Une des chances de l’Île-de-France face à ce problème qui touche de nombreux pays européens réside dans ses quatre lacs-réservoirs. Actuellement gérés par l’établissement public Seine Grands Lacs, ces lacs artificiels creusés à la suite de la grande crue de 1910 répondent à deux objectifs : limiter les débits de la Seine et de la Marne durant les périodes de pluie, et les soutenir durant les périodes de sécheresse pour que l’eau soit toujours disponible en quantités suffisantes. Sans cette ressource, deux à trois fois moins d’eau coulerait dans la Seine durant l’été. Ces lacs-réservoirs ne constituent cependant pas une réponse durable aux problèmes de sécheresse car ils sont eux aussi, du fait du réchauffement climatique, soumis à l’intensification du phénomène d’évaporation qui touche les cours d’eau.

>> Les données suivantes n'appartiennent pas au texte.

(* ===== verification/Retract.v ===== *)
(** * Decoding under memory pressure

    Before every decode step the scheduler asks whether the step fits
    ([ScheduleBatch.check_decode_mem]) and, if not, gives up requests until the
    rest fits ([retract_decode], [managers/schedule_batch.py]); the ratio of new
    tokens it reserves per request follows ([NewTokenRatioTracker]).  For batches
    without beam groups, on a worker that does not back retracted KV up to the
    host. *)

From S2P Require Import Prelude PyFloat PySort Allocator AllocKernels RadixKey TreeNode ReqPool Events.
From S2P Require Import RadixCache ReqCache PrefillAdder RadixPools Allocation.
Import Allocator.

(** ** The ratio of new tokens *)

Module NewTokenRatioTracker.
Record t := mk { init : Q; min : Q; decay : Q; current : Q }.

(** [min] and [max] of two floats return the first argument unless the second one
    is smaller, or larger. *)
Definition py_min (x y : Q) : Q := if Qltb y x then y else x.
Definition py_max (x y : Q) : Q := if Qltb x y then y else x.

Definition from_config (init_ratio conservativeness min_factor decay_steps : Q) : t :=
  let init := py_min (init_ratio * conservativeness) 1 in
  let min_ratio := py_min (init * min_factor) 1 in
  mk init min_ratio ((init - min_ratio) / decay_steps) init.

Definition decay_step (x : t) : t := mk (init x) (min x) (decay x) (py_max (current x - decay x) (min x)).
Definition reset (x : t) : t := mk (init x) (min x) (decay x) (init x).
Definition set_current (x : t) (q : Q) : t := mk (init x) (min x) (decay x) q.

Definition estimate_new_token_ratio_after_retract `{RetractSettings} (reqs : list SReq) : Q :=
  let total_decoded_tokens := zsum ((λ r, zlen (output_ids (base r))) <$> reqs) in
  let total_max_new_tokens := zsum (max_new_tokens <$> reqs) in
  py_min 1 (inject_Z (total_decoded_tokens + RETRACT_DECODE_STEPS * zlen reqs) /
            inject_Z (total_max_new_tokens + 1)).
End NewTokenRatioTracker.

(** ** The order of retraction *)

(** [None] is the default policy, by length; [Some low_first] the policy by
    priority, with [schedule_low_priority_values_first]. *)
Class RetractionPolicy := retraction_policy : option bool.

Definition maxsize : Z := 2 ^ 63 - 1.

Definition length_key (r : SReq) : Z * Z := (zlen (output_ids (base r)), - zlen (origin_input_ids (base r))).
Definition retraction_key (low_first : bool) (r : SReq) : Z :=
  let priority_sign := if low_first then 1 else -1 in
  let priority := match req_priority (base r) with
                  | Some p => p
                  | None => if low_first then maxsize else - maxsize - 1
                  end in
  priority * - priority_sign.

(** A reversed stable sort: larger keys first, equal keys in the given order. *)
Definition length_order (x y : nat * SReq) : bool :=
  le_then (λ x, - (length_key x.2).1) (le_by (λ x, - (length_key x.2).2)) x y.
Definition retraction_order `{RetractionPolicy} (x y : nat * SReq) : bool :=
  match retraction_policy with
  | None => length_order x y
  | Some low_first => le_then (λ x, - retraction_key low_first x.2) length_order x y
  end.
Definition get_decode_retraction_order `{RetractionPolicy} (reqs : list SReq) : list nat :=
  (py_sorted retraction_order (imap pair reqs)).*1.

(** ** The batch *)

(** The fields of [ScheduleBatch] that retraction filters. *)
Record DecodeBatch := mkDecode {
  d_reqs : list SReq;
  d_req_pool_indices : list Z;
  d_seq_lens : list Z;
}.

Definition pick {A} (l : list A) (idxs : list nat) : res (list A) :=
  mapM (λ i, py_get l (Z.of_nat i)) idxs.

(** [filter_batch(keep_indices=...)] *)
Definition filter_batch (keep_indices : list nat) (b : DecodeBatch) : res DecodeBatch :=
  if zlen keep_indices =? 0 then Ok (mkDecode [] (d_req_pool_indices b) (d_seq_lens b))
  else if zlen keep_indices =? zlen (d_reqs b) then Ok b
  else
    reqs ← pick (d_reqs b) keep_indices;
    idx ← pick (d_req_pool_indices b) keep_indices;
    lens ← pick (d_seq_lens b) keep_indices;
    Ok (mkDecode reqs idx lens).

Section retract.
Context `{Clock} `{SetOrder} `{HashOps} `{KVAllocator} `{KVFree} `{RetractSettings} `{RetractionPolicy}.
Context (spec : SpecConfig).

Definition new_tokens_required_next_decode_spec_v2 (requests : list SReq) (page_size : Z) : res Z :=
  reserve ← get_alloc_reserve_per_decode spec;
  Ok (zsum ((λ r,
    let k := kv (base r) in
    let x := Z.max 0 (kv_committed_len k + reserve - kv_allocated_len k) in
    let cur := kv_allocated_len k in
    let nxt := cur + x in
    ceil_align nxt page_size - ceil_align cur page_size) <$> requests)).

Definition new_tokens_required_next_decode (requests : list SReq) (page_size : Z) : res Z :=
  if spec_algo_none then
    Ok (zsum ((λ r, if kv_committed_len (kv (base r)) mod page_size =? 0 then 1 else 0) <$> requests)
        * page_size)
  else new_tokens_required_next_decode_spec_v2 requests page_size.

Definition check_decode_capacity (num_tokens : Z) (c : RadixCache) : res (bool * RadixCache) :=
  c ← evict_from_tree_cache num_tokens c;
  Ok (num_tokens <=? kv_available (kv_allocator c), c).

(** [selected_indices] is [None] for the whole batch. *)
Definition check_decode_mem (reqs : list SReq) (selected_indices : option (list nat)) (c : RadixCache)
    : res (bool * RadixCache) :=
  requests ← match selected_indices with None => Ok reqs | Some l => pick reqs l end;
  num_tokens ← new_tokens_required_next_decode requests (Allocator.page_size (kv_allocator c));
  check_decode_capacity num_tokens c.

(** One turn of the loop of [retract_decode]. *)
Definition retract_step (reqs : list SReq)
    (st : bool * list nat * list SReq * (RadixCache * ReqToTokenPool))
    : res (bool * list nat * list SReq * (RadixCache * ReqToTokenPool) +
           list nat * list SReq * (RadixCache * ReqToTokenPool)) :=
  let '(first_iter, sorted_indices, retracted, (c, p)) := st in
  '(go, c) ←
    (if first_iter then Ok (true, c)
     else '(ok, c) ← check_decode_mem reqs (Some sorted_indices) c; Ok (negb ok, c));
  if negb go then Ok (inr (sorted_indices, retracted, (c, p)))
  else if zlen sorted_indices =? 1 then Ok (inr (sorted_indices, retracted, (c, p)))
  else
    match last sorted_indices with
    | None => Err IndexError
    | Some idx =>
        let sorted_indices := removelast sorted_indices in
        req ← py_get reqs (Z.of_nat idx);
        '(req, s) ← release_req req (zlen sorted_indices) (c, p);
        Ok (inl (false, sorted_indices, retracted ++ [req], s))
    end.

(** The last request is aborted when it alone does not fit. *)
Definition abort_last (reqs : list SReq) (sorted_indices : list nat) (s : RadixCache * ReqToTokenPool)
    : res (list nat * list SReq * (RadixCache * ReqToTokenPool)) :=
  let '(c, p) := s in
  if negb (zlen sorted_indices <=? 1) then Ok (sorted_indices, [], (c, p))
  else
    '(ok, c) ← check_decode_mem reqs (Some sorted_indices) c;
    if (ok : bool) then Ok (sorted_indices, [], (c, p))
    else
      match last sorted_indices with
      | None => Err IndexError
      | Some idx =>
          req ← py_get reqs (Z.of_nat idx);
          '(req, s) ← release_req req 0 (c, p);
          Ok (removelast sorted_indices, [req], s)
      end.

(** The batch, the retracted requests, the new ratio and the requests to abort. *)
Definition retract_decode (b : DecodeBatch) (s : RadixCache * ReqToTokenPool)
    : res (DecodeBatch * list SReq * Q * list SReq * (RadixCache * ReqToTokenPool)) :=
  let reqs := d_reqs b in
  '(sorted_indices, retracted, s) ←
    while (S (length reqs)) (retract_step reqs) (true, get_decode_retraction_order reqs, [], s);
  '(sorted_indices, aborted, s) ← abort_last reqs sorted_indices s;
  b ← filter_batch sorted_indices b;
  Ok (b, retracted, NewTokenRatioTracker.estimate_new_token_ratio_after_retract (d_reqs b), aborted, s).

(** ** A decode step of the scheduler *)

Context `{BatchAllocator}.

(** [ScheduleBatch.prepare_for_decode]: the new slots of the step, without
    speculation, and the batch after it. *)
Definition prepare_for_decode (d : Device) (b : DecodeBatch) (s : RadixCache * ReqToTokenPool)
    : res (list Z * DecodeBatch * (RadixCache * ReqToTokenPool)) :=
  let '(c, p) := s in
  let reqs := d_reqs b in
  if spec_algo_none then
    '(out, rs, p, c) ← alloc_for_decode (base <$> reqs) (d_req_pool_indices b) (d_seq_lens b) 1 p c;
    Ok (out, mkDecode (zip_with with_base reqs rs) (d_req_pool_indices b) ((λ n, n + 1) <$> d_seq_lens b), (c, p))
  else
    '(kvs, p, c) ← eagle_prepare_for_decode d spec ((λ r, kv (base r)) <$> reqs) (d_req_pool_indices b) p c;
    Ok ([], mkDecode (zip_with (λ r k, with_base r (set_kv (base r) k)) reqs kvs) (d_req_pool_indices b)
              (d_seq_lens b), (c, p)).

(** What [Scheduler.update_running_batch] leaves: the batch and its slots, the
    requests for the queue and for the tokenizer, [batch_is_full] and the ratio. *)
Record Turn := mkTurn {
  t_batch : DecodeBatch;
  t_out : list Z;
  t_retracted : list SReq;
  t_aborted : list SReq;
  t_batch_is_full : bool;
  t_ratio : NewTokenRatioTracker.t;
  t_pools : RadixCache * ReqToTokenPool;
}.

Definition unfinished_indices (reqs : list SReq) : list nat :=
  (filter (λ x : nat * SReq, is_finished x.2 = false) (imap pair reqs)).*1.

(** [force] is the periodic retraction of the test mode. *)
Definition update_running_batch (d : Device) (force batch_is_full : bool)
    (ratio : NewTokenRatioTracker.t) (b : DecodeBatch) (s : RadixCache * ReqToTokenPool) : res Turn :=
  let initial_bs := zlen (d_reqs b) in
  b ← filter_batch (unfinished_indices (d_reqs b)) b;
  if zlen (d_reqs b) =? 0 then Ok (mkTurn b [] [] [] false ratio s)
  else
    let '(c, p) := s in
    '(ok, c) ← check_decode_mem (d_reqs b) None c;
    '(b, retracted, aborted, ratio, s) ←
      (if negb ok || force then
         '(b, retracted, q, aborted, s) ← retract_decode b (c, p);
         Ok (b, retracted, aborted, NewTokenRatioTracker.set_current ratio q, s)
       else Ok (b, [], [], NewTokenRatioTracker.decay_step ratio, (c, p)));
    let batch_is_full := if zlen (d_reqs b) <? initial_bs then false else batch_is_full in
    if zlen (d_reqs b) =? 0 then Ok (mkTurn b [] retracted aborted batch_is_full ratio s)
    else
      '(out, b, s) ← prepare_for_decode d b s;
      Ok (mkTurn b out retracted aborted batch_is_full ratio s).
End retract.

Une stratégie d’adaptation pour atténuer les effets du réchauffement

D’autres pistes devront donc à l’avenir être explorées. Certaines ont déjà été exposées dans la stratégie d’adaptation du comité de bassin Seine-Normandie, élaborée à la suite de l’Accord de Paris en 2015. « D’une manière générale, indique Sarah Feuillette, le comité d’experts a invité les acteurs du bassin à mettre en œuvre avant toute chose les solutions qui exploitent les fonctionnalités naturelles pour améliorer la résilience ». Cela passe notamment par des choix d’aménagement visant à limiter l’imperméabilisation, afin que les sols, à la manière d’une éponge, absorbent l’eau et la restituent aux plantes, particulièrement précieuses pour lutter contre les îlots de chaleur urbain. L’autre intérêt de faciliter ainsi l’infiltration est de recharger les nappes phréatiques, pour soutenir les débits quand ils sont faibles et alimenter les zones humides.

La résilience passe également par une évolution des comportements, de façon à mieux consommer et mieux partager la ressource. L’avantage de cette approche, conclut Sarah Feuillette, est de permettre « à la fois d’atténuer les effets du changement climatique, de tenir compte de l’enjeu biodiversité, crucial, et de limiter l’usage des solutions technologiques, nécessairement consommatrices de matière, d’eau, d’énergie et émettrices de gaz à effet de serre, que ce soit pour leur conception ou leur mise en œuvre ».